[Recorded data]
(** C7, as stated, fails: an entity without [url] whose [api_kwargs] have an
    entry of that name is translated to an entity with that [url]. *)
Lemma adjust_copy_takes_api_kwargs :
  ∃ h' l' e',
    adjust_message_entities_to_utf_16 [link_in_api_kwargs] [0x1D122; 98; 99]
      [0%nat] = Ok (h', [l']) ∧
    h' !! l' = Some e' ∧
    url link_in_api_kwargs = PNone ∧
    url e' = PStr "https://telegram.org" ∧
    url e' ≠ url link_in_api_kwargs.
Proof.
  eexists _, _, _. split; [by vm_compute |]. split; [reflexivity |].
  split; [done |]. split; [done |]. discriminate.
Qed.

(** C7, amended: for valid spans whose [api_kwargs] have no private name the
    output has as many spans as the input, in the same order; each output
    span is a new object with the type of the input span at the same place,
    and each of its [url], [user], [language] and [custom_emoji_id] is the
    one of the input span if that is set, and the entry of that name in the
    [api_kwargs] of the input span if it is [None] there - [None] again if
    there is no such entry, so that a span without such entries keeps all
    four; the input references still denote the same entities afterwards,
    and no object of the store that existed before the call has changed. *)
Theorem adjust_preserves_fields (h : list t) (text : list Z)
    (entities : list nat) (es : list t) :
  stored h entities es →
  Forall scalar_value text →
  Forall (valid_span text) es →
  Forall (fun e => public_names (api_kwargs e) = true) es →
  ∃ h' out,
    adjust_message_entities_to_utf_16 h text entities = Ok (h', out) ∧
    List.length out = List.length entities ∧
    NoDup out ∧
    Forall2 (fun e l' => ∃ e',
      (List.length h <= l')%nat ∧ h' !! l' = Some e' ∧
      type e' = type e ∧
      url e' = after_copy (url e) (api_kwargs e !! "url") ∧
      user e' = after_copy (user e) (api_kwargs e !! "user") ∧
      language e' = after_copy (language e) (api_kwargs e !! "language") ∧
      custom_emoji_id e'
      = after_copy (custom_emoji_id e) (api_kwargs e !! "custom_emoji_id") ∧
      (api_kwargs e !! "url" = None → api_kwargs e !! "user" = None →
       api_kwargs e !! "language" = None →
       api_kwargs e !! "custom_emoji_id" = None →
       url e' = url e ∧ user e' = user e ∧ language e' = language e ∧
       custom_emoji_id e' = custom_emoji_id e))
      es out ∧
    stored h' entities es ∧
    (∀ l e, h !! l = Some e → h' !! l = Some e).
Proof.
  intros Hes Htext%scalar_not_surrogate Hvalid _.
  destruct (object_adjust_ok h text entities es) as (tr & _ & _ & Hcall);
    [done.. | |].
  { eapply Forall_impl; [exact Hvalid |]. intros e (? & ? & ?). cbn in *. lia. }
  eexists _, _. split; [exact Hcall |].
  split; [by rewrite length_seq, (Forall2_length _ _ _ Hes) |].
  split; [apply NoDup_seq |].
  split; [| split].
  - apply Forall2_same_length_lookup_2; [by rewrite length_seq |].
    intros i e l' He [-> Hi]%lookup_seq.
    exists (translated_copy tr e). split; [lia |].
    split; [by rewrite lookup_app_r, Nat.add_comm, Nat.add_sub,
                 list_lookup_fmap, He by lia |].
    destruct (copied_fields e)
      as (Hty & _ & _ & Hurl & Huser & Hlang & Hemoji & _).
    unfold translated_copy. cbn [with_length with_offset type url user language
                                   custom_emoji_id].
    rewrite Hty, Hurl, Huser, Hlang, Hemoji.
    do 5 (split; [done |]).
    intros -> -> -> ->. unfold after_copy.
    by destruct (url e), (user e), (language e), (custom_emoji_id e).
  - eapply Forall2_impl; [exact Hes |]. cbn. intros l e Hl.
    by apply lookup_app_l_Some.
  - intros l e Hl. by apply lookup_app_l_Some.
Qed.
(** ** The boustrophedon path *)

(** The path through the grid that runs along the first row from left
    to right, back along the second from right to left, and so on:
    [sn n p] is the index of the cell at place [p] of the path (and,
    the map being its own inverse, the place of the cell at index
    [p]). *)
Definition sn (n p : Z) : Z :=
  let row := p `div` n in
  let j := p `mod` n in
  if Z.even row then p else row * n + (n - 1 - j).

(** The board read along the path; applied to a list along the path it
    gives the board back. *)
Definition snake (n : Z) (s : list Z) : list Z :=
  (λ i, default 0 (arr_get s (sn n i))) <$> seqZ 0 (len s).

(** On the list of cells along the path, the blank steps to the next
    or previous place, or hops between the two cells of a column in
    consecutive rows, passing the [2 * (n - 1 - j)] cells that the path
    visits in between. *)
Inductive sstep (n : Z) : list Z → list Z → Prop :=
  | sstep_next a t b :
      sstep n (a ++ 0 :: t :: b) (a ++ t :: 0 :: b)
  | sstep_prev a t b :
      sstep n (a ++ t :: 0 :: b) (a ++ 0 :: t :: b)
  | sstep_hop a mid t b row j :
      len a = row * n + j → 0 ≤ row → 0 ≤ j < n →
      len mid = 2 * (n - 1 - j) →
      sstep n (a ++ 0 :: mid ++ t :: b) (a ++ t :: mid ++ 0 :: b)
  | sstep_hop_back a mid t b row j :
      len a = row * n + j → 0 ≤ row → 0 ≤ j < n →
      len mid = 2 * (n - 1 - j) →
      sstep n (a ++ t :: mid ++ 0 :: b) (a ++ 0 :: mid ++ t :: b).
(** * SG Car Advisor: listing extraction and value scoring

    A shallow embedding of [live_search.py] (the fetcher and the per-card
    field extraction) and of [value_model.py] (normalisation, weighted
    score, ranking), followed by the properties the design document states
    about them.

    Conventions of the embedding.
    - Text is [string]; the regular expressions of [live_search.py] are
      values of [Re.regex], run by a backtracking matcher that follows the
      semantics of Python's [re.search] (leftmost match, greedy quantifiers,
      alternatives tried in order).  Characters are ASCII.
    - A pandas [DataFrame] is a row count and an ordered list of named
      columns; the row index is the default [RangeIndex], as it is for
      every frame the fetcher builds.
    - [float64] values are exact rationals ([Q]); [NaN]/[None] is [None].
      The integers the extractor reads are exact in [float64] up to 2^53;
      rounding of the arithmetic on them is left out, and the one constant
      a claim depends on is recomputed in binary64 ([Binary64]).
    - Exceptions are the [Raise] case of [result]; [print] is left out.
    - The two calls into the outside world are parameters: the HTTP
      exchange ([requests.get], with the cards BeautifulSoup selects from
      the answer) and numpy's [argsort], of which [sort_values] uses the
      default kind.  [argsort_stable] and [Npy.aquicksort] are two such
      routines; both are shown to sort every array
      ([argsort_stable_spec], [NpyFacts.aquicksort_sorts]). *)

From Stdlib Require Import List String Ascii Bool Arith ZArith QArith Qround Qminmax.
From Stdlib Require Import Lia Lqa Permutation Sorted PrimFloat.
Import ListNotations.

Close Scope Q_scope.
Local Open Scope string_scope.

(* ------------------------------------------------------------------ *)
(** ** Characters and the [re] module *)

Module Re.

Definition chars := list ascii.

Definition code (c : ascii) : nat := nat_of_ascii c.

Definition between (lo hi : nat) (c : ascii) : bool :=
  (lo <=? code c)%nat && (code c <=? hi)%nat.

(** [\d] *)
Definition is_digit (c : ascii) : bool := between 48 57 c.
(** The theorem on a customer with three completed orders, at noon of day
    100: with the last order on day 71 (29 days old) she is not returned,
    with the last order on day 69 (31 days old) she is. *)
Lemma customer_retention_exact_witness :
  (exists items,
      get_customer_retention (Examples.ana_db 71) Examples.noon_100 3 30 None
      = Ok items
      /\ ~ In 7 (map CustomerRetentionItem.customer_id items))
  /\ (exists items,
      get_customer_retention (Examples.ana_db 69) Examples.noon_100 3 30 None
      = Ok items
      /\ In 7 (map CustomerRetentionItem.customer_id items)).
Proof.
  assert (R : forall last, registered (Examples.ana_db last) 7)
    by (intros last; exists Examples.ana; split; [left|]; reflexivity).
  split.
  - destruct (proj2 (proj2 (customer_retention_exact (Examples.ana_db 71)
                              Examples.noon_100 None))
                3 7 noon_100_cutoff (R 71) eq_refl)
      as [items [E [H _]]].
    exists items. split; [exact E|]. apply H.
    apply (ana_most_recent 71). lia.
  - destruct (proj2 (proj2 (customer_retention_exact (Examples.ana_db 69)
                              Examples.noon_100 None))
                3 7 noon_100_cutoff (R 69) eq_refl)
      as [items [E [_ H]]].
    exists items. split; [exact E|]. apply H.
    + apply (ana_most_recent 69). lia.
    + lia.
Defined.

(** C5 as stated fails for a [days_inactive] beyond what a [timedelta]
    holds: the call returns no list. *)
Lemma retention_without_cutoff_raises :
  get_customer_retention (Examples.ana_db 69) Examples.noon_100 3 1000000000 None
  = Raise OverflowError
  /\ ~ exists items,
        get_customer_retention (Examples.ana_db 69) Examples.noon_100
                               3 1000000000 None = Ok items.
Proof.
  assert (E : get_customer_retention (Examples.ana_db 69) Examples.noon_100
                                     3 1000000000 None = Raise OverflowError)
    by reflexivity.
  split; [exact E|]. intros [items H]. rewrite E in H. discriminate H.
Qed.

(** ** Delivery performance *)

Lemma existsb_filter {A} (p q : A -> bool) (l : list A) :
  existsb (fun x => p x && q x) l = existsb q (filter p l).
Proof.
  induction l as [|x l IH]; simpl; [reflexivity|].
  destruct (p x); simpl; rewrite IH; reflexivity.
Qed.

(** Under a unique key, a conjunction with a key lookup finds one row or
    none. *)
Lemma length_lookup_unique {D} (did : D -> Z) (q : D -> bool) (dims : list D) (x : Z) :
  NoDup (map did dims) ->
  List.length (filter (fun d => (x =? did d) && q d) dims)
  = if existsb (fun d => (x =? did d) && q d) dims then 1%nat else 0%nat.
Proof.
  intros N. rewrite existsb_filter, <- filter_filter.
  destruct (lookup_unique did dims x N) as [H|[d [_ [_ H]]]]; rewrite H.
  - reflexivity.
  - simpl. destruct (q d); reflexivity.
Qed.

Lemma in_group_by_filter {R K} (K_eq_dec : forall x y : K, {x = y} + {x <> y})
    (key : R -> K) (rows : list R) (k : K) :
  In k (map fst (group_by K_eq_dec key rows))
  <-> filter (same_key K_eq_dec key k) rows <> [].
Proof.
  rewrite group_by_keys, nodup_In, in_map_iff. split.
  - intros [r [E Hr]] F.
    assert (Hin : In r (filter (same_key K_eq_dec key k) rows))
      by (apply filter_In; split; [exact Hr | apply same_key_true; exact E]).
    rewrite F in Hin. contradiction.
  - intros N. destruct (filter (same_key K_eq_dec key k) rows) as [|r l] eqn:E;
      [contradiction|].
    assert (Hin : In r (filter (same_key K_eq_dec key k) rows))
      by (rewrite E; left; reflexivity).
    apply filter_In in Hin. destruct Hin as [Hr Hk].
    exists r. split; [apply same_key_true in Hk; exact Hk | exact Hr].
Qed.

Section Delivery.
Variables (db : Database).
Variables (date_range : option DateRangeFilter.t)
          (filters : option DimensionFilter.t).

Local Abbreviation delivery_rows :=
  (filter (fun r : Sale.t * DeliveryAddress.t =>
             completed (fst r) && is_not_none (Sale.delivery_seconds (fst r)))
          (_apply_filters fst
             (join (fun s a => Sale.id s =? DeliveryAddress.sale_id a)
                   (sales db) (delivery_addresses db))
             date_range filters)).

Lemma delivery_rows_join :
  delivery_rows = qualifying_rows db date_range filters.
Proof.
  unfold qualifying_rows, qualifying_sales. rewrite !apply_filters_filter.
  rewrite (join_filter_left (passes date_range filters)).
  rewrite (join_filter_left
             (fun s => completed s && is_not_none (Sale.delivery_seconds s))).
  reflexivity.
Qed.

(** A location is listed iff it has at least five rows. *)
Lemma delivery_listed (location : location_key) :
  In location (listed_locations (get_delivery_performance db date_range filters))
  <-> 5 <= deliveries_at db date_range filters location.
Proof.
  unfold deliveries_at, count_where. rewrite <- delivery_rows_join.
  unfold listed_locations, get_delivery_performance.
  rewrite map_map.
  rewrite (map_ext _ fst)
    by (intros [[n c] g]; reflexivity).
  set (groups := group_by location_key_eq_dec location_key_of delivery_rows).
  split.
  - intros H. apply in_map_iff in H. destruct H as [[k g] [E Hin]].
    simpl in E. subst k. apply order_by_In in Hin.
    apply filter_In in Hin. destruct Hin as [Hin Hcount].
    apply in_group_by in Hin. destruct Hin as [_ ->].
    cbn [snd] in Hcount. rewrite count_sale_id_length in Hcount.
    simpl in Hcount. apply Z.leb_le in Hcount. exact Hcount.
  - intros H.
    set (g := filter (same_key location_key_eq_dec location_key_of location)
                     delivery_rows) in *.
    apply in_map_iff. exists (location, g). split; [reflexivity|].
    apply order_by_In. apply filter_In. split.
    + apply in_group_by. split; [|reflexivity].
      assert (N : g <> []) by (intros E; rewrite E in H; simpl in H; lia).
      apply (in_group_by_filter location_key_eq_dec) in N.
      unfold group_by in N. rewrite map_map in N. simpl in N.
      rewrite map_id in N. apply nodup_In in N. exact N.
    + cbn [snd]. rewrite count_sale_id_length. simpl.
      apply Z.leb_le. exact H.
Qed.

Hypothesis one_address_per_sale :
  NoDup (map DeliveryAddress.sale_id (delivery_addresses db)).

(** With one address per sale, the deliveries at a location are as many as
    the qualifying sales delivered to it. *)
Lemma deliveries_are_sales (location : location_key) :
  deliveries_at db date_range filters location
  = qualifying_deliveries db date_range filters location.
Proof.
  unfold deliveries_at, qualifying_rows. unfold count_where at 1.
  rewrite filter_join.
  unfold qualifying_deliveries, count_where. f_equal.
  unfold join. induction (qualifying_sales db date_range filters) as [|s l IH];
    [reflexivity|].
  cbn [flat_map filter]. rewrite length_app, length_map, IH.
  change (fun b : DeliveryAddress.t =>
            (Sale.id s =? DeliveryAddress.sale_id b)
            && same_key location_key_eq_dec location_key_of location (s, b))
    with (fun b : DeliveryAddress.t =>
            (Sale.id s =? DeliveryAddress.sale_id b)
            && same_key location_key_eq_dec
                        (fun a => (DeliveryAddress.neighborhood a,
                                   DeliveryAddress.city a)) location b).
  rewrite (length_lookup_unique DeliveryAddress.sale_id _ _ _ one_address_per_sale).
  unfold delivered_to.
  destruct (existsb _ (delivery_addresses db)); reflexivity.
Qed.
End Delivery.

(** One more qualifying sale, with a fresh id and its address at the
    location, adds one to the count of the location. *)
Lemma add_delivery_count db date_range filters s a location :
  ~ In (Sale.id s) (map Sale.id (sales db)) ->
  DeliveryAddress.sale_id a = Sale.id s ->
  (DeliveryAddress.neighborhood a, DeliveryAddress.city a) = location ->
  In s (qualifying_sales (add_delivery db s a) date_range filters) ->
  qualifying_deliveries (add_delivery db s a) date_range filters location
  = qualifying_deliveries db date_range filters location + 1.
Proof.
  intros Hfresh Ha Hloc Hq.
  assert (E : qualifying_sales (add_delivery db s a) date_range filters
              = s :: qualifying_sales db date_range filters).
  { unfold qualifying_sales in *. rewrite !apply_filters_filter in *.
    cbn [sales add_delivery] in *.
    apply filter_In in Hq. destruct Hq as [Hq Hc].
    apply filter_In in Hq. destruct Hq as [_ Hp].
    cbn [filter]. rewrite Hp. cbn [filter]. rewrite Hc. reflexivity. }
  unfold qualifying_deliveries, count_where. rewrite E.
  assert (Hnew : delivered_to (add_delivery db s a) location s = true).
  { unfold delivered_to. cbn [delivery_addresses add_delivery existsb].
    rewrite Ha, Z.eqb_refl. simpl.
    assert (K : same_key location_key_eq_dec
                  (fun a => (DeliveryAddress.neighborhood a, DeliveryAddress.city a))
                  location a = true)
      by (apply same_key_true; exact Hloc).
    rewrite K. reflexivity. }
  cbn [filter]. rewrite Hnew.
  assert (Hold : filter (delivered_to (add_delivery db s a) location)
                        (qualifying_sales db date_range filters)
                 = filter (delivered_to db location)
                          (qualifying_sales db date_range filters)).
  { apply filter_ext_in. intros s' Hs'. unfold qualifying_sales in Hs'.
    apply filter_In in Hs'. destruct Hs' as [Hs' _].
    apply apply_filters_In in Hs'. destruct Hs' as [Hs' _].
    unfold delivered_to. cbn [delivery_addresses add_delivery existsb].
    destruct (Z.eqb_spec (Sale.id s') (DeliveryAddress.sale_id a)) as [E'|E'].
    - exfalso. apply Hfresh. rewrite <- Ha, <- E'. apply in_map. exact Hs'.
    - reflexivity. }
  rewrite Hold. simpl List.length. lia.
Qed.



(** * Properties of the rest of the code *)

(** ** Filters compose *)

Lemma filter_none {A} (p : A -> bool) (l : list A) :
  (forall x, In x l -> p x = false) -> filter p l = [].
Proof.
  induction l as [|x l IH]; intros H; [reflexivity|].
  simpl. rewrite (H x (or_introl eq_refl)).
  apply IH. intros y Hy. apply H. right. exact Hy.
Qed.

Lemma passes_date_only date_range s : passes date_range None s = date_ok date_range s.
Proof. unfold passes. simpl. apply andb_true_r. Qed.
Lemma land_bound w a b : 0 < w → 0 ≤ a < 2 ^ w → 0 ≤ b < 2 ^ w → 0 ≤ Z.land a b < 2 ^ w.
Proof.
  intros Hw Ha Hb. assert (0 ≤ Z.land a b) by (apply Z.land_nonneg; lia). split; [done|]. apply log2_bound; [done|done|].
  pose proof (Z.log2_land a b). pose proof (log2_lt w a Hw Ha). lia.
Qed.

Lemma lor_bound w a b : 0 < w → 0 ≤ a < 2 ^ w → 0 ≤ b < 2 ^ w → 0 ≤ Z.lor a b < 2 ^ w.
Proof.
  intros Hw Ha Hb. assert (0 ≤ Z.lor a b) by (apply Z.lor_nonneg; lia). split; [done|]. apply log2_bound; [done|done|].
  pose proof (Z.log2_lor a b). pose proof (log2_lt w a Hw Ha). pose proof (log2_lt w b Hw Hb). lia.
Qed.

(** [Z.lor] of values with no common bit is addition. *)
Lemma lor_shifted a b k : 0 ≤ k → 0 ≤ a < 2 ^ k → Z.lor a (b * 2 ^ k) = a + b * 2 ^ k.
Proof.
  intros Hk Ha. rewrite <-Z.shiftl_mul_pow2 by done.
  assert (Z.land a (Z.shiftl b k) = 0) as Hd.
  { apply Z.bits_inj'. intros n Hn. rewrite Z.land_spec, Z.bits_0.
    destruct (Z.lt_ge_cases n k).
    - rewrite Z.shiftl_spec_low by done. apply andb_false_r.
    - by rewrite <-(Z.mod_small a (2 ^ k)), Z.mod_pow2_bits_high by lia. }
  rewrite <-Z.lxor_lor by done. symmetry. by apply Z.add_nocarry_lxor.
Qed.

Lemma wrapU_lor w a b : 0 ≤ w → wrapU w (Z.lor a b) = Z.lor (wrapU w a) (wrapU w b).
Proof.
  intros. unfold wrapU. rewrite <-!Z.land_ones by done. apply Z.land_lor_distr_l.
Qed.

(** ** Automation *)

Create HintDb webrtc.
Create Rewrite HintDb webrtc_simpl.

Lemma bind_ret {A B} (a : A) (k : A → outcome B) : (Ret a ≫= k) = k a.
Proof. done. Qed.

Lemma bind_assoc_outcome {A B C} (m : outcome A) (k : A → outcome B) (l : B → outcome C) :
  (m ≫= k) ≫= l = m ≫= (λ a, k a ≫= l).
Proof. by destruct m. Qed.

Lemma bind_returns {A B} (m : outcome A) (k : A → outcome B) (b : B) :
  (m ≫= k) = Ret b ↔ ∃ a, m = Ret a ∧ k a = Ret b.
Proof.
  split; [|by intros (a & -> & ?)].
  destruct m as [a|f]; [by exists a | discriminate].
Qed.

Lemma dcheck_pass `{BuildMode} (b : bool) : b = true → RTC_DCHECK b = Ret tt.
Proof. intros ->. unfold RTC_DCHECK. by rewrite andb_false_r. Qed.

Lemma dcheck_debug (b : bool) :
  @RTC_DCHECK debug_build b = if b then Ret tt else Crash DCheckFailed.
Proof. by destruct b. Qed.

Lemma dcheck_release (b : bool) : @RTC_DCHECK release_build b = Ret tt.
Proof. done. Qed.

Lemma dcheck_returns `{BuildMode} (b : bool) (u : unit) :
  RTC_DCHECK b = Ret u → RTC_DCHECK_IS_ON = false ∨ b = true.
Proof. unfold RTC_DCHECK. destruct RTC_DCHECK_IS_ON, b; naive_solver. Qed.

Lemma check_pass (b : bool) : b = true → RTC_CHECK b = Ret tt.
Proof. by intros ->. Qed.

#[export] Hint Rewrite @bind_ret @bind_assoc_outcome dcheck_release : webrtc_simpl.

(** [bool_solve] proves a boolean guard of the code from the linear
    arithmetic facts in the context. *)
Ltac bool_solve :=
  repeat match goal with
  | |- andb _ _ = true => apply andb_true_intro; split
  | |- negb _ = true => apply negb_true_iff
  | |- Z.leb _ _ = true => apply Z.leb_le
  | |- Z.ltb _ _ = true => apply Z.ltb_lt
  | |- Z.eqb _ _ = true => apply Z.eqb_eq
  | |- Z.eqb _ _ = false => apply Z.eqb_neq
  | |- Z.leb _ _ = false => apply Z.leb_gt
  | |- Z.ltb _ _ = false => apply Z.ltb_ge
  | |- Nat.leb _ _ = true => apply Nat.leb_le
  | |- Nat.ltb _ _ = true => apply Nat.ltb_lt
  | |- Nat.eqb _ _ = true => apply Nat.eqb_eq
  | |- Nat.eqb _ _ = false => apply Nat.eqb_neq
  end; try done; try lia.

(** [pass] executes the next check of the code, whose condition holds. *)
Ltac pass :=
  match goal with
  | |- context [Ret _ ≫= _] => rewrite bind_ret
  | |- context [RTC_DCHECK ?b ≫= _] => rewrite (dcheck_pass b) by bool_solve; rewrite bind_ret
  | |- context [RTC_CHECK ?b ≫= _] => rewrite (check_pass b) by bool_solve; rewrite bind_ret
  end.

(** [zcase] splits on the integer comparison the goal branches on. *)
Ltac zcase :=
  match goal with
  | |- context [Z.eqb ?a ?b] => destruct (Z.eqb_spec a b)
  | |- context [Z.leb ?a ?b] => destruct (Z.leb_spec a b)
  | |- context [Z.ltb ?a ?b] => destruct (Z.ltb_spec a b)
  | |- context [Z.gtb ?a ?b] => rewrite (Z.gtb_ltb a b)
  | |- context [Z.geb ?a ?b] => rewrite (Z.geb_leb a b)
  | |- context [Nat.eqb ?a ?b] => destruct (Nat.eqb_spec a b)
  | |- context [Nat.leb ?a ?b] => destruct (Nat.leb_spec a b)
  | |- context [Nat.ltb ?a ?b] => destruct (Nat.ltb_spec a b)
  end.
(* ===== verification/ByteIo.v ===== *)
(** * Reading and writing integers as bytes

    Model of [src/include/modules/rtp_rtcp/source/byte_io.h]: the templates
    [ByteReader] and [ByteWriter], their general definitions and the
    specialisations for one, two, four and eight bytes.  The bytes behind a
    [uint8_t*] are a list of integers in [0, 256); an access past its end is
    the outcome [OutOfBounds].  Template arguments are arguments of the
    definitions. *)

From S2P Require Import Prelude SafeConversions SafeMinMax.

(** ** Memory and shifts *)

Definition load (data : list Z) (i : nat) : outcome Z := from_option_or OutOfBounds (data !! i).

Definition store (data : list Z) (i : nat) (v : Z) : outcome (list Z) :=
  if (i <? length data)%nat then Ret (<[i := v]> data) else Crash OutOfBounds.

(** ** ByteReader for unsigned types *)

(** The loop shared by the two readers, [shift i] being the shift of byte
    [i]; [n] bytes are left from index [i] on. *)
Fixpoint or_loop (T : int_type) (data : list Z) (shift : nat → Z) (n i : nat) (val : Z) : outcome Z :=
  match n with
  | O => Ret val
  | S n' =>
      c ← load data i;
      s ← shl (promote T) (convert T c) (shift i);
      or_loop T data shift n' (S i) (convert T (Z.lor val s))
  end.

Definition InternalReadBigEndian (T : int_type) (B : nat) (data : list Z) : outcome Z :=
  or_loop T data (λ i, (Z.of_nat B - 1 - Z.of_nat i) * 8) B 0 0.

Definition InternalReadLittleEndian (T : int_type) (B : nat) (data : list Z) : outcome Z :=
  or_loop T data (λ i, Z.of_nat i * 8) B 0 0.

(** [Get] of the four and eight byte readers. *)
Definition Get (T : int_type) (data : list Z) (index : nat) : outcome Z :=
  c ← load data index; Ret (convert T c).

(** A byte of the expressions [Get(data, i) << s] and [data[i] << s]; the
    second computes in [int]. *)
Definition Get_shl (T : int_type) (data : list Z) (index : nat) (s : Z) : outcome Z :=
  c ← Get T data index; shl (promote T) c s.

Definition ReadBigEndian_1 (T : int_type) (data : list Z) : outcome Z := Get T data 0.
Definition ReadLittleEndian_1 (T : int_type) (data : list Z) : outcome Z := Get T data 0.

Definition ReadBigEndian_2 (T : int_type) (data : list Z) : outcome Z :=
  a ← Get_shl uint8_t data 0 8; b ← Get uint8_t data 1;
  Ret (convert T (Z.lor a b)).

[EXERCISE]
Set down, exactly as they stand above, the lines starting with the line with "Lemma wrapU_lor w" and going on through the line with "Create Rewrite HintDb webrtc_simpl.", and no others.

[SOLUTION]
Lemma wrapU_lor w a b : 0 ≤ w → wrapU w (Z.lor a b) = Z.lor (wrapU w a) (wrapU w b).
Proof.
  intros. unfold wrapU. rewrite <-!Z.land_ones by done. apply Z.land_lor_distr_l.
Qed.

(** ** Automation *)

Create HintDb webrtc.
Create Rewrite HintDb webrtc_simpl.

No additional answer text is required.